Ses pulsions meurtrières, le chasseur de démons les transféra dans sa lame. L'acier souillé de sang se para d'un filet de lumière pourpre. De ses dix doigts, le rônin raffermit sa prise sur son manche. Les jambes fléchies et le buste perpendiculaire par rapport à la succube qui se tenait parfaitement droite, il s'était complètement immobilisé.
Depuis sa position en retrait, Amanita Anthelme comprit la stratégie employée par le sabreur avant même de voir son nouveau pouvoir à l'œuvre. Il attendait que la Wyvérienne succubisée vienne à lui. Une contre-attaque fulgurante, sans doute, qui ne laisserait aucune chance à la grande joueuse. De cette façon, sa fâcheuse tendance à jouir de sa proche souffrance autant que celle des autres se retournerait contre elle...

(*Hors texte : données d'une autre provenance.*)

(** The three guarded updates leave in [minimum] the least of the
    candidates. *)
Lemma minimumAt_IsMin (D F : matrix T) (i j : nat) (minimum : T) :
  Frechet.minimumAt D F i j = Ret minimum -> IsMin minimum (candidates D F i j).
Proof.
  unfold Frechet.minimumAt, Frechet.isSet, rd, candidates, isSetCell, entry.
  destruct (0 <? i), (0 <? j); cbn [andb bind app];
    repeat match goal with
           | |- context [mget ?M ?a ?b] =>
               destruct (mget M a b); cbn [andb bind app negb]; try discriminate
           | |- context [eqb ?x zero] =>
               destruct (eqb x zero); cbn [andb bind app negb]; try discriminate
           end;
    intros E; injection E as <-;
    first [apply IsMin_one | apply IsMin_two | apply IsMin_three].
Qed.

(** C2, as the code has it.  Once [computeDistanceMatrix] has returned the
    banded matrix [D] (for the pair [A], [B] after any swap), consider the
    state [(jMin, F)] that the row loop of [computeFrechetMatrix] has reached
    after the rows [1], ..., [k]; the call continues from it with the
    remaining rows.  There [F(0,0) = D(0,0)]; in every row [1 <= i <= k] and
    for every cell [(i, j)] of the run of set cells that starts at the row's
    cursor, [F(i,j) = max(minimum, D(i,j))], where [minimum] is the least of
    the coupling at [(i-1,j-1)] if that distance cell is set and the
    sentinel otherwise, the coupling at [(i-1,j)] if set, and the coupling
    at [(i,j-1)] if set; with none of the three set,
    [F(i,j) = max(sentinel, D(i,j))].  When [computeFrechetMatrix] returns,
    [frechetDistance] returns the coupling at [(n-1, m-1)]. *)
Theorem coupling_recurrence (fuel : nat) (uninit : T) (l1 l2 A B : trajectory T)
        (D : matrix T) (diagMax : T) (k jMin : nat) (F : matrix T) :
  Frechet.computeDistanceMatrix fuel uninit l1 l2 = Ret (A, B, D, diagMax) ->
  k <= length A - 1 ->
  sweptRows D (length A) (length B) k = Ret (jMin, F) ->
  Frechet.computeFrechetMatrix fuel uninit l1 l2
  = ('(_, F') <- forEach (Frechet.frechetRow D (length B))
                         (seq (1 + k) (length A - 1 - k)) (jMin, F) ;;
     Ret (A, B, F'))
  /\ (exists d00, mget D 0 0 = Some d00 /\ mget F 0 0 = Some d00)
  /\ (forall i j d,
         i <= k -> inRun D (length B) i j -> mget D i j = Some d ->
         exists minimum,
           IsMin minimum (candidates D F i j)
           /\ mget F i j = Some (smax minimum d))
  /\ (forall i j d,
         i <= k -> inRun D (length B) i j -> mget D i j = Some d ->
         (j = 0 \/ isSetCell D (i - 1) (j - 1) = false) ->
         isSetCell D (i - 1) j = false ->
         (j = 0 \/ isSetCell D i (j - 1) = false) ->
         mget F i j = Some (smax Frechet.infinite d))
  /\ (forall F',
         Frechet.computeFrechetMatrix fuel uninit l1 l2 = Ret (A, B, F') ->
         Frechet.frechetDistance fuel uninit l1 l2
         = (v <- rd F' (length A - 1) (length B - 1) ;; Ret (A, B, v))).
Proof.
  intros Hcdm Hk Hrows.
  destruct (computeDistanceMatrix_lengths _ _ _ _ _ _ _ _ Hcdm) as [Hm Hnm].
  split; [exact (computeFrechetMatrix_rows _ _ _ _ _ _ _ _ _ _ _ Hcdm Hk Hrows)|].
  unfold sweptRows in Hrows.
  apply bind_Ret_inv in Hrows. destruct Hrows as (d00 & Hd00 & Hloop).
  assert (Hsh : shaped (length A) (length B) (mset (zeros (length A) (length B)) 0 0 d00))
    by (apply mset_shaped, zeros_shaped).
  destruct (rows_loop D (length A) (length B) k 1 0 _ jMin F (le_n 1) ltac:(lia) Hsh
                      eq_refl Hloop) as (Hframe & Hdone).
  assert (Hcells : forall i j d,
             i <= k -> inRun D (length B) i j -> mget D i j = Some d ->
             exists minimum,
               IsMin minimum (candidates D F i j)
               /\ mget F i j = Some (smax minimum d)).
  { intros i j d Hik Hrun Hd.
    destruct (Hdone i) as (j0 & Hcur & Hrow); [destruct Hrun; lia|].
    destruct (inRun_walked D (length B) i j j0 Hcur Hrun)
      as (_ & Hjm & j0' & Hcur' & Hj0 & Hset).
    assert (j0' = j0) as -> by congruence.
    destruct (Hrow j d Hj0 Hjm Hset Hd) as (mn & Hmn & Hcell).
    exists mn. split; [apply minimumAt_IsMin, Hmn | exact Hcell]. }
  split; [|split; [exact Hcells|split]].
  - exists d00. split.
    + unfold rd in Hd00. destruct (mget D 0 0); [congruence | discriminate].
    + rewrite Hframe by lia.
      eapply mget_mset_same. apply mget_zeros; lia.
  - intros i j d Hik Hrun Hd H1 H2 H3.
    destruct (Hcells i j d Hik Hrun Hd) as (mn & [Hin _] & Hcell).
    assert (E : candidates D F i j = [Frechet.infinite]).
    { assert (E1 : (0 <? i) && (0 <? j) && isSetCell D (i - 1) (j - 1) = false).
      { destruct H1 as [-> | E1]; [|rewrite E1; apply andb_false_r].
        change (0 <? 0) with false. rewrite andb_false_r. reflexivity. }
      assert (E3 : (0 <? j) && isSetCell D i (j - 1) = false).
      { destruct H3 as [-> | E3]; [reflexivity | rewrite E3; apply andb_false_r]. }
      unfold candidates. rewrite E1, E3, H2, andb_false_r. reflexivity. }
    rewrite E in Hin. destruct Hin as [<-|[]]. exact Hcell.
  - intros F' Hcfm. unfold Frechet.frechetDistance. rewrite Hcfm. reflexivity.
Qed.
End CouplingRecurrence.
Lemma chunk_step_grows (text : str) (pn : Z) (start : nat) (st : ChunkState) :
  length (fst st) <= length (fst (fst (chunk_step text pn start st))).
Proof.
  unfold chunk_step. destruct st as [chunks idx].
  destruct (truthy _); cbn [fst]; [rewrite length_app|]; lia.
Qed.

Lemma chunk_while_grows (fuel : nat) (text : str) (pn : Z) :
  forall (start : nat) (st : ChunkState),
    length (fst st) <= length (fst (chunk_while fuel text pn start st)).
Proof.
  induction fuel as [|fuel IH]; intros start st; simpl; [lia|].
  destruct (start <? length text); [|lia].
  pose proof (chunk_step_grows text pn start st) as H.
  destruct (chunk_step text pn start st) as [st' start']. cbn [fst] in H.
  specialize (IH start' st'). lia.
Qed.

Lemma chunk_pages_from_grows (pages : list Page) :
  forall st : ChunkState,
    length (fst st) <= length (fst (chunk_pages_from pages st)).
Proof.
  induction pages as [|p pages IH]; intros st; simpl; [lia|].
  etransitivity; [|apply IH]. apply chunk_while_grows.
Qed.

(** A window that holds a visible character is emitted. *)
Lemma chunk_step_emits (text : str) (pn : Z) (start : nat) (st : ChunkState) :
  forallb isspace (firstn (CHUNK_SIZE - CHUNK_OVERLAP) (skipn start text))
  = false ->
  length (fst (fst (chunk_step text pn start st))) = S (length (fst st)).
Proof.
  intros H. unfold chunk_step. destruct st as [chunks idx].
  assert (Hw : forallb isspace (slice text start (start + CHUNK_SIZE)) = false).
  { unfold slice. replace (start + CHUNK_SIZE - start) with CHUNK_SIZE by lia.
    rewrite <- (firstn_skipn (CHUNK_SIZE - CHUNK_OVERLAP)
                  (firstn CHUNK_SIZE (skipn start text))).
    rewrite forallb_app, firstn_firstn.
    replace (Nat.min (CHUNK_SIZE - CHUNK_OVERLAP) CHUNK_SIZE)
      with (CHUNK_SIZE - CHUNK_OVERLAP) by lia.
    now rewrite H. }
  destruct (strip (slice text start (start + CHUNK_SIZE))) as [|c s] eqn:Hs.
  - apply strip_nil in Hs. congruence.
  - cbn [truthy fst]. rewrite length_app. simpl. lia.
Qed.

Lemma chunk_while_emits (fuel : nat) (text : str) (pn : Z) :
  forall (start : nat) (st : ChunkState),
    length text - start <= fuel ->
    forallb isspace (skipn start text) = false ->
    length (fst st) < length (fst (chunk_while fuel text pn start st)).
Proof.
  induction fuel as [|fuel IH]; intros start st Hf Hv.
  - rewrite skipn_all2 in Hv by lia. discriminate.
  - destruct (Nat.ltb_spec start (length text)) as [Hlt|Hge];
      [|rewrite skipn_all2 in Hv by lia; discriminate].
    rewrite chunk_while_turn by lia.
    pose proof chunk_assert as Hco.
    rewrite (chunk_while_fuel (S fuel) fuel) by lia.
    rewrite <- (firstn_skipn (CHUNK_SIZE - CHUNK_OVERLAP) (skipn start text))
      in Hv.
    rewrite forallb_app, skipn_skipn in Hv.
    replace (CHUNK_SIZE - CHUNK_OVERLAP + start)
      with (start + CHUNK_SIZE - CHUNK_OVERLAP) in Hv by lia.
    destruct (forallb isspace
                (firstn (CHUNK_SIZE - CHUNK_OVERLAP) (skipn start text)))
      eqn:Hw.
    + simpl in Hv.
      pose proof (chunk_step_grows text pn start st).
      pose proof (IH (start + CHUNK_SIZE - CHUNK_OVERLAP)
                     (fst (chunk_step text pn start st)) ltac:(lia) Hv).
      lia.
    + pose proof (chunk_step_emits text pn start st Hw).
      pose proof (chunk_while_grows fuel text pn
                    (start + CHUNK_SIZE - CHUNK_OVERLAP)
                    (fst (chunk_step text pn start st))).
      lia.
Qed.
Lemma sort_by_desc {A} (g : A → Z) l :
  ∃ l', sort_by (λ a b, Ret (g b ?= g a)) l = Ret l' ∧ l' ≡ₚ l ∧ StronglySorted (λ a b, g b ≤ g a) l'.
Proof.
  induction l as [|x l (l1 & E1 & P1 & S1)]; cbn [sort_by]; [exists []; split_and!; [done..|constructor]|]. rewrite E1, bind_Ret.
  destruct (insert_by_desc g x l1 S1) as (l2 & -> & P2 & S2). exists l2. split_and!; [done|by rewrite P2, P1|done].
Qed.

Lemma sorted_filter {A} (R : A → A → Prop) (P : A → Prop) `{∀ x, Decision (P x)} l : StronglySorted R l → StronglySorted R (filter P l).
Proof.
  induction 1 as [|x l Hs IH Hx]; [constructor|]. rewrite filter_cons. case_decide; [|done]. constructor; [done|].
  rewrite Forall_forall in Hx |- *. intros y [_ Hy]%list_elem_of_filter. by apply Hx.
Qed.
Definition DefaultCmp : Cmp := {|
  cmp a b := Ret (bytes_cmp a b);
  find_shortest_sep := default_find_shortest_sep;
  find_short_succ := default_find_short_succ;
  cmp_id := "leveldb.BytewiseComparator";
|}.

(** ** The interface the clients of a comparator rely on *)

Class OrderedCmp (c : Cmp) := {
  key_ok : bytes → Prop;
  ord : bytes → bytes → comparison;
  cmp_ret a b : key_ok a → key_ok b → cmp c a b = Ret (ord a b);
  ord_refl a : ord a a = Eq;
  ord_antisym a b : ord b a = CompOpp (ord a b);
  ord_trans a b d : ord a b = Lt → ord b d = Lt → ord a d = Lt;
  ord_eq_l a b d : ord a b = Eq → ord a d = ord b d;
}.
Arguments key_ok c {_} _.
Arguments ord c {_} _ _.

(** Comparators for which equal means identical. *)
Class ExactCmp (c : Cmp) {OC : OrderedCmp c} : Prop := ord_exact a b : ord c a b = Eq → a = b.

Section ordered.
Context {c : Cmp} {OC : OrderedCmp c}.

Lemma ord_Gt_Lt a b : ord c a b = Gt ↔ ord c b a = Lt.
Proof. rewrite (ord_antisym a b). by destruct (ord c a b). Qed.

Lemma ord_eq_sym a b : ord c a b = Eq → ord c b a = Eq.
Proof. intros H. by rewrite (ord_antisym a b), H. Qed.

Lemma ord_eq_r a b d : ord c a b = Eq → ord c d a = ord c d b.
Proof. intros H. by rewrite (ord_antisym a d), (ord_antisym b d), (ord_eq_l a b d). Qed.

Lemma ord_le_lt a b d : ord c a b ≠ Gt → ord c b d = Lt → ord c a d = Lt.
Proof.
  intros Hab Hbd. destruct (ord c a b) eqn:E; [|by eapply ord_trans|done].
  by rewrite (ord_eq_l _ _ _ E).
Qed.
(* ===== verification/KeyTypes.v ===== *)
(** * KeyTypes: [src/key_types.rs], and the key comparators of [src/cmp.rs]

    Memtable keys, internal keys and lookup keys, with their parsers and comparison
    functions, and the comparators [InternalKeyCmp] and [MemtableKeyCmp] built on them. *)

From S2P Require Import Prelude Encoding Types Cmp.

Inductive ValueType := TypeDeletion | TypeValue.
#[export] Instance ValueType_eq_dec : EqDecision ValueType.
Proof. solve_decision. Defined.

(** [t as u64], [t as u8] *)
Definition vt_u64 (t : ValueType) : Z :=
  match t with TypeDeletion => 0 | TypeValue => 1 end.

Definition U64_SPACE : Z := 8.

(** [s << 8 | t as u64] *)
Definition make_tag (s : Z) (t : ValueType) : Z := Z.lor (wrap 64 (Z.shiftl s 8)) (vt_u64 t).

(** Writes to a fixed-size slice filled with zeroes: too much data fails the [expect]. *)
Definition fill_slice (n : Z) (data : bytes) : exec bytes :=
  if zlen data <=? n then Ret (data ++ replicate (Z.to_nat (n - zlen data)) 0) else Panic.

Record LookupKey := mkLookupKey { lk_key : bytes; key_offset : Z }.

Section defs.
Context {IE : IntegerEncoding}.

Definition LookupKey_new_full (k : bytes) (s : Z) (t : ValueType) : exec LookupKey :=
  let internal_keylen := zlen k + U64_SPACE in
  key ← fill_slice (zlen k + required_space internal_keylen + U64_SPACE)
          (encode_var internal_keylen ++ k ++ encode_fixed 8 (make_tag s t));
  Ret {| lk_key := key; key_offset := required_space internal_keylen |}.

Definition LookupKey_new (k : bytes) (s : Z) : exec LookupKey :=
  LookupKey_new_full k s TypeValue.

Definition memtable_key (lk : LookupKey) : bytes := lk_key lk.
Definition user_key (lk : LookupKey) : exec bytes :=
  e ← usub (zlen (lk_key lk)) 8; slice (lk_key lk) (key_offset lk) e.
Definition internal_key (lk : LookupKey) : exec bytes :=
  slice_from (lk_key lk) (key_offset lk).

Definition parse_tag (tag : Z) : ValueType * Z :=
  let seq := Z.shiftr tag 8 in
  let typ := Z.land tag 0xff in
  if typ =? 0 then (TypeDeletion, seq)
  else if typ =? 1 then (TypeValue, seq)
  else (TypeValue, seq).

Definition build_memtable_key (key value : bytes) (t : ValueType) (seq : Z) : exec bytes :=
  let keysize := zlen key + U64_SPACE in
  let valsize := zlen value in
  let data := encode_var keysize ++ key ++ encode_fixed 8 (make_tag seq t)
              ++ encode_var valsize ++ value in
  let n := keysize + valsize + required_space keysize + required_space valsize in
  buf ← fill_slice n data;
  _ ← massert (zlen data =? n);
  Ret buf.

(** Returns (key length, key offset, tag, value length, value offset). *)
Definition parse_memtable_key (mkey : bytes) : exec (Z * Z * Z * Z * Z) :=
  '(keylen, i) ← unwrap (decode_var 64 mkey);
  let keyoff := i in
  ulen ← usub keylen 8;
  i ← uadd 64 i ulen;
  if i <? zlen mkey then
    t ← slice mkey i (i + 8);
    let tag := decode_fixed t in
    let i := i + 8 in
    rest ← slice_from mkey i;
    '(vallen, j) ← unwrap (decode_var 64 rest);
    let valoff := i + j in
    Ret (ulen, keyoff, tag, vallen, valoff)
  else Ret (ulen, keyoff, 0, 0, 0).

Definition cmp_memtable_key (ucmp : Cmp) (a b : bytes) : exec comparison :=
  '(alen, aoff) ← unwrap (decode_var 64 a);
  '(blen, boff) ← unwrap (decode_var 64 b);
  aend ← uadd 64 aoff alen; atag ← usub aend 8;
  bend ← uadd 64 boff blen; btag ← usub bend 8;
  userkey_a ← slice a aoff atag;
  userkey_b ← slice b boff btag;
  c ← cmp ucmp userkey_a userkey_b;
  match c with
  | Lt => Ret Lt
  | Gt => Ret Gt
  | Eq =>
      ta ← slice a atag aend;
      tb ← slice b btag bend;
      let aseq := (parse_tag (decode_fixed ta)).2 in
      let bseq := (parse_tag (decode_fixed tb)).2 in
      Ret (bseq ?= aseq)
  end.

Definition parse_internal_key (ikey : bytes) : exec (ValueType * Z * bytes) :=
  if decide (ikey = []) then Ret (TypeDeletion, 0, [])
  else
    _ ← massert (8 <=? zlen ikey);
    t ← slice_from ikey (zlen ikey - 8);
    let '(typ, seq) := parse_tag (decode_fixed t) in
    u ← slice ikey 0 (zlen ikey - 8);
    Ret (typ, seq, u).

Definition cmp_internal_key (ucmp : Cmp) (a b : bytes) : exec comparison :=
  alen ← usub (zlen a) 8; ua ← slice a 0 alen;
  blen ← usub (zlen b) 8; ub ← slice b 0 blen;
  c ← cmp ucmp ua ub;
  match c with
  | Lt => Ret Lt
  | Gt => Ret Gt
  | Eq =>
      ta ← slice_from a alen;
      tb ← slice_from b blen;
      let seqa := (parse_tag (decode_fixed ta)).2 in
      let seqb := (parse_tag (decode_fixed tb)).2 in
      Ret (seqb ?= seqa)
  end.

Definition truncate_to_userkey (ikey : bytes) : exec bytes :=
  _ ← massert (8 <=? zlen ikey);
  Ret (vec_truncate (zlen ikey - 8) ikey).

(** ** [InternalKeyCmp] and [MemtableKeyCmp] *)

Definition internal_find_shortest_sep (u : Cmp) (a b : bytes) : exec bytes :=
  if decide (a = b) then Ret a
  else
    '(_, seqa, keya) ← parse_internal_key a;
    '(_, _, keyb) ← parse_internal_key b;
    sep ← find_shortest_sep u keya keyb;
    short ← (if zlen sep <? zlen keya then c ← cmp u keya sep; Ret (is_lt c) else Ret false);
    lk ← LookupKey_new sep (if (short : bool) then MAX_SEQUENCE_NUMBER else seqa);
    internal_key lk.

Definition internal_find_short_succ (u : Cmp) (a : bytes) : exec bytes :=
  '(_, seq, key) ← parse_internal_key a;
  succ ← find_short_succ u key;
  lk ← LookupKey_new succ seq;
  internal_key lk.

Definition InternalKeyCmp (u : Cmp) : Cmp := {|
  cmp := cmp_internal_key u;
  find_shortest_sep := internal_find_shortest_sep u;
  find_short_succ := internal_find_short_succ u;
  cmp_id := cmp_id u;
|}.

(** [InternalKeyCmp::cmp_inner] *)
Definition cmp_inner (u : Cmp) (a b : bytes) : exec comparison := cmp u a b.

Definition MemtableKeyCmp (u : Cmp) : Cmp := {|
  cmp := cmp_memtable_key u;
  find_shortest_sep _ _ := Panic;
  find_short_succ _ := Panic;
  cmp_id := cmp_id u;
|}.

(** ** Views of keys *)

(** The internal key of a user key, a sequence number and a type. *)
Definition ikey (k : bytes) (s : Z) (t : ValueType) : bytes := k ++ encode_fixed 8 (make_tag s t).

(** The memtable entry of the same, with a value. *)
Definition mkey (k : bytes) (s : Z) (t : ValueType) (v : bytes) : bytes :=
  encode_var (zlen k + 8) ++ ikey k s t ++ encode_var (zlen v) ++ v.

En une seule attaque, il pourrait bien me débarrasser d'elle une bonne fois pour toutes, cogita la prêtresse.
Une pensée égoïste qui manqua la faire sourire. Sauf qu'une autre, bien moins personnelle, se hâta d'occuper une place beaucoup plus importante dans sa psyché : si Rëko venait à pêcher par sa défaite en la présence de sa supérieure, leur maître ne manquerait pas de punir la survivante pour avoir elle-même fauté.
Le front de la blonde pervertie se rida d'inquiétude.
Mon incantation est prête. Je n'ai d'autre choix que d'agir.
Elle attendit donc le bon moment.
Celui où Rëko déploya ses ailes membraneuses avant de... décocher des Epines de nuit sur leur proie ?
Pas encore.
La prêtresse souillée retint son sort in extremis.
Avant même d'effleurer le cuir du rônin, les noirs projectiles de la succube s'effritèrent à ses pieds. Personne ne l'avait vu bouger. En revanche, les yeux sensibles à la magie d'Amanita Anthelme, eux, avaient su suivre le mouvement de la magie que sa lame maudite avait véhiculé dans l'air. Les reliquats demeuraient, flottants sans bruit...
Rëko fit la moue.
- Une défense imprenable, commenta-t-elle avec ennui. Aaaah... Tu n'as rien trouvé de mieux à faire que de te retrancher derrière ta garde ? Tu viens de descendre dans mon estime, guerrier.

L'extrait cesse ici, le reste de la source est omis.